POC for a data ingestion microservice using Go, Elasticsearch, and Rabbitmq. The concept is: large feeds are imported via an API written in go which concurrently distributes the messages to N workers (Go) via rabbitmq. Each worker processes the record into elasticsearch.
Run the app via docker-compose
./bin/rebuild
Post to API
curl -X POST -H "Content-Type: application/json" -d '{
"filename": "your_filename",
"path": "/file/path/on/s3",
"extension": "csv",
"bucket": "your-bucket-name",
"region": "your-region",
"key": "YOUR_S3_KEY",
"secret": "YOUR_S3_SECRET"
}' "http://{YOUR_DOCKER_MACHINE_IP}:1337/api/v1/csv"
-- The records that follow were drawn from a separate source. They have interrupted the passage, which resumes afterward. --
(* ===================================================================== *)
(** * A reference JSON decoder

    [json.loads] is a parameter of every theorem below.  To run the model on
    concrete texts this section gives a decoder for the documents of RFC 8259
    as CPython reads them: white space, objects with last-value-wins keys,
    arrays, strings with the one-letter escapes, integers, floats kept as
    literals, [true], [false], [null], and the [NaN] and [Infinity]
    extensions.  As in CPython 3.11 (and the security releases of 3.7 to
    3.10) an integer literal of more than 4300 digits is refused with a
    [ValueError], the limit of [int] on decimal strings, which is not a
    [JSONDecodeError].  Outside this fragment, and refused: a backslash-u
    escape.  The message of an exception is not modelled beyond a short
    text. *)
(* ===================================================================== *)

Module json_ref.

Definition MAX_STR_DIGITS : nat := 4300.

Definition syntax_error : exn := Exn JSONDecodeError "Expecting value".

Definition digits_error : exn :=
  Exn ValueError "Exceeds the limit (4300 digits) for integer string conversion".

Definition is_json_ws (c : ascii) : bool :=
  is_chr 32 c || is_chr 9 c || is_chr 10 c || is_chr 13 c.

Fixpoint skip_ws (s : string) : string :=
  match s with
  | EmptyString => EmptyString
  | String c r => if is_json_ws c then skip_ws r else s
  end.

Definition is_digit (c : ascii) : bool :=
  let n := nat_of_ascii c in (48 <=? n)%nat && (n <=? 57)%nat.

Fixpoint span_digits (s : string) : string * string :=
  match s with
  | EmptyString => (EmptyString, EmptyString)
  | String c r => if is_digit c
                  then let (d, t) := span_digits r in (String c d, t)
                  else (EmptyString, s)
  end.

Fixpoint Z_of_digits (d : string) (acc : Z) : Z :=
  match d with
  | EmptyString => acc
  | String c r => Z_of_digits r (10 * acc + Z.of_nat (nat_of_ascii c - 48))%Z
  end.

Fixpoint strip_prefix (p s : string) : option string :=
  match p, s with
  | EmptyString, _ => Some s
  | String a p', String b s' => if Ascii.eqb a b then strip_prefix p' s' else None
  | _, EmptyString => None
  end.

(** A number: an optional minus sign, then 0 or a digit string without
    leading zero, then optionally a dot and digits, then optionally e or E,
    a sign and digits.  [None] when the text starts with no number. *)
Definition scan_number (s : string) : option (result json * string) :=
  let (sign, s1) := match s with
                    | String c r => if is_chr 45 c then ("-", r) else (EmptyString, s)
                    | EmptyString => (EmptyString, s)
                    end in
  let int_part :=
    match s1 with
    | String c r =>
        if is_chr 48 c then Some ("0", r)
        else if is_digit c then Some (span_digits s1)
        else None
    | EmptyString => None
    end in
  match int_part with
  | None => None
  | Some (ds, s2) =>
      let (frac, s3) :=
        match s2 with
        | String c r =>
            if is_chr 46 c then
              let (fd, t) := span_digits r in
              match fd with
              | EmptyString => (EmptyString, s2)
              | _ => ("." ++ fd, t)
              end
            else (EmptyString, s2)
        | EmptyString => (EmptyString, s2)
        end in
      let (expo, s4) :=
        match s3 with
        | String c r =>
            if is_chr 101 c || is_chr 69 c then
              let (sg, r') := match r with
                              | String c' r'' =>
                                  if is_chr 43 c' || is_chr 45 c'
                                  then (String c' EmptyString, r'')
                                  else (EmptyString, r)
                              | EmptyString => (EmptyString, r)
                              end in
              let (ed, t) := span_digits r' in
              match ed with
              | EmptyString => (EmptyString, s3)
              | _ => (String c EmptyString ++ sg ++ ed, t)
              end
            else (EmptyString, s3)
        | EmptyString => (EmptyString, s3)
        end in
      match frac, expo with
      | EmptyString, EmptyString =>
          if (MAX_STR_DIGITS <? String.length ds)%nat
          then Some (Raise digits_error, s4)
          else
            let n := Z_of_digits ds 0 in
            Some (Ok (JInt (if String.eqb sign "-" then (- n)%Z else n)), s4)
      | _, _ => Some (Ok (JFloat (sign ++ ds ++ frac ++ expo)), s4)
      end
  end.

Definition unescape (c : ascii) : option ascii :=
  let n := nat_of_ascii c in
  if Nat.eqb n 34 || Nat.eqb n 92 || Nat.eqb n 47 then Some c
  else if Nat.eqb n 98 then Some (ascii_of_nat 8)
  else if Nat.eqb n 102 then Some (ascii_of_nat 12)
  else if Nat.eqb n 110 then Some (ascii_of_nat 10)
  else if Nat.eqb n 114 then Some (ascii_of_nat 13)
  else if Nat.eqb n 116 then Some (ascii_of_nat 9)
  else None.

(** The body of a string, after its opening quote. *)
Fixpoint scan_string (s : string) : option (string * string) :=
  match s with
  | EmptyString => None
  | String c r =>
      if is_chr 34 c then Some (EmptyString, r)
      else if is_chr 92 c then
        match r with
        | String e r2 =>
            match unescape e, scan_string r2 with
            | Some ch, Some (body, t) => Some (String ch body, t)
            | _, _ => None
            end
        | EmptyString => None
        end
      else if (nat_of_ascii c <? 32)%nat then None
      else match scan_string r with
           | Some (body, t) => Some (String c body, t)
           | None => None
           end
  end.

(** A value that is no string, object or array. *)
Definition scan_literal (s : string) : result (json * string) :=
  match strip_prefix "null" s with
  | Some t => Ok (JNull, t)
  | None =>
  match strip_prefix "true" s with
  | Some t => Ok (JBool true, t)
  | None =>
  match strip_prefix "false" s with
  | Some t => Ok (JBool false, t)
  | None =>
  match scan_number s with
  | Some (Ok v, t) => Ok (v, t)
  | Some (Raise e, _) => Raise e
  | None =>
  match strip_prefix "NaN" s with
  | Some t => Ok (JFloat "NaN", t)
  | None =>
  match strip_prefix "Infinity" s with
  | Some t => Ok (JFloat "Infinity", t)
  | None =>
  match strip_prefix "-Infinity" s with
  | Some t => Ok (JFloat "-Infinity", t)
  | None => Raise syntax_error
  end end end end end end end.

Fixpoint scan_value (fuel : nat) (s : string) : result (json * string) :=
  match fuel with
  | O => Raise syntax_error
  | S fuel' =>
      match s with
      | EmptyString => Raise syntax_error
      | String c r =>
          if is_chr 34 c then
            match scan_string r with
            | Some (body, t) => Ok (JStr body, t)
            | None => Raise syntax_error
            end
          else if is_lbrace c then
            match skip_ws r with
            | String c' r' =>
                if is_rbrace c' then Ok (JObj [], r')
                else scan_members fuel' (skip_ws r) []
            | EmptyString => Raise syntax_error
            end
          else if is_chr 91 c then
            match skip_ws r with
            | String c' r' =>
                if is_chr 93 c' then Ok (JArr [], r')
                else scan_elements fuel' (skip_ws r) []
            | EmptyString => Raise syntax_error
            end
          else scan_literal s
      end
  end
with scan_members (fuel : nat) (s : string) (acc : list (string * json))
  : result (json * string) :=
  match fuel with
  | O => Raise syntax_error
  | S fuel' =>
      match s with
      | String c r =>
          if is_chr 34 c then
            match scan_string r with
            | Some (k, t) =>
                match skip_ws t with
                | String c2 t2 =>
                    if is_chr 58 c2 then
                      match scan_value fuel' (skip_ws t2) with
                      | Ok (v, t3) =>
                          let acc' := assoc_set acc k v in
                          match skip_ws t3 with
                          | String c3 t4 =>
                              if is_rbrace c3 then Ok (JObj acc', t4)
                              else if is_chr 44 c3
                                   then scan_members fuel' (skip_ws t4) acc'
                                   else Raise syntax_error
                          | EmptyString => Raise syntax_error
                          end
                      | Raise e => Raise e
                      end
                    else Raise syntax_error
                | EmptyString => Raise syntax_error
                end
            | None => Raise syntax_error
            end
          else Raise syntax_error
      | EmptyString => Raise syntax_error
      end
  end
with scan_elements (fuel : nat) (s : string) (acc : list json)
  : result (json * string) :=
  match fuel with
  | O => Raise syntax_error
  | S fuel' =>
      match scan_value fuel' s with
      | Ok (v, t) =>
          match skip_ws t with
          | String c t2 =>
              if is_chr 93 c then Ok (JArr (acc ++ [v])%list, t2)
              else if is_chr 44 c
                   then scan_elements fuel' (skip_ws t2) (acc ++ [v])%list
                   else Raise syntax_error
          | EmptyString => Raise syntax_error
          end
      | Raise e => Raise e
      end
  end.

Definition loads (s : string) : result json :=
  match scan_value (S (String.length s)) (skip_ws s) with
  | Ok (v, t) =>
      match skip_ws t with
      | EmptyString => Ok v
      | _ => Raise (Exn JSONDecodeError "Extra data")
      end
  | Raise e => Raise e
  end.

(** [str(v)] for [None], the booleans and the integers; floats and
    containers are left to a placeholder, which no example below renders. *)
Definition repr_scalar (v : json) : string :=
  match v with
  | JNull => "None"
  | JBool true => "True"
  | JBool false => "False"
  | JInt n => DecimalString.NilZero.string_of_int (Z.to_int n)
  | _ => "<repr>"
  end.

Definition runtime : Runtime :=
  {| json_loads := loads; repr_nonstr := repr_scalar |}.

End json_ref.

(* ===================================================================== *)
(** * Example environments

    Concrete worlds on which the model is run: a backend whose potato model
    prefers "Late Blight", and text generators that answer with a given
    text. *)
(* ===================================================================== *)

Module examples.

Import fastapi_server.

(** An integer literal of 4301 digits. *)
Definition LONG_INTEGER : string :=
  string_of_list_ascii (repeat "1"%char 4301).

(** The text [{"recommended_treatment": "Remove infected leaves"}]. *)
Definition TREATMENT_ONLY : string :=
  "{" ++ dq ++ "recommended_treatment" ++ dq ++ ": "
      ++ dq ++ "Remove infected leaves" ++ dq ++ "}".

(** A server whose image decoder accepts every upload, whose models score
    the classes with fixed vectors, and whose text generator answers
    [llm_text]. *)
Definition server (llm_text : string) : fastapi_server.Env :=
  {| fastapi_server.runtime := json_ref.runtime;
     ndarray := unit;
     read_file_as_image := fun _ => Ok tt;
     predict := fun m _ =>
       match m with
       | POTATO_MODEL => Ok [1 # 10; 7 # 10; 2 # 10]%Q
       | PEPPER_MODEL => Ok [1 # 2; 1 # 2]%Q
       | TOMATO_MODEL => Ok [0; 0; 0; 0; 0; 1; 0; 0; 0; 0]%Q
       end;
     generate_llm_explanation := fun _ _ => Ok llm_text;
     generate_llm_info := fun _ => Ok llm_text;
     uuid4 := "1b4e28ba-2fa1-41d2-883f-0016d3cca427";
     gtts_save := fun _ _ => Ok tt |}.

(** The same server when the upload is not an image. *)
Definition server_bad_image : fastapi_server.Env :=
  {| fastapi_server.runtime := json_ref.runtime;
     ndarray := unit;
     read_file_as_image := fun _ =>
       Raise (Exn OSError "cannot identify image file");
     predict := fun _ _ => Ok [1]%Q;
     generate_llm_explanation := fun _ _ => Ok "{}";
     generate_llm_info := fun _ => Ok "{}";
     uuid4 := "1b4e28ba-2fa1-41d2-883f-0016d3cca427";
     gtts_save := fun _ _ => Ok tt |}.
Assuming the Item Number column had a value of 44870, the data can be obtained from Elasticsearch via:
curl -X GET "http://{YOUR_DOCKER_MACHINE_IP}:19200/{index}/{type}/_search?q=Item\ Number:440870"
yields:
{
"took": 17,
"timed_out": false,
"_shards": {
"total": 5,
"successful": 5,
"failed": 0
},
"hits": {
"total": 1,
"max_score": 8.711549,
"hits": [
{
"_index": "spacely_sprockets",
"_type": "products",
"_id": "399088",
"_score": 8.711549,
"_source": {
"Active Location": "3-A4-076-A-2",
"Active Lock Code": "",
"Active Units": "158",
"Carton Units": "2",
"Dept": "16",
"Item Description": "TEAPOT ELEPHANT WHITE THING STYFF",
"Item Number": "399088",
"Receipt Date": "20140304",
"Receipt ETA": "20140702",
"Reserve Units": "2220",
"SDC ECom Units": "0"
}
}
]
}
}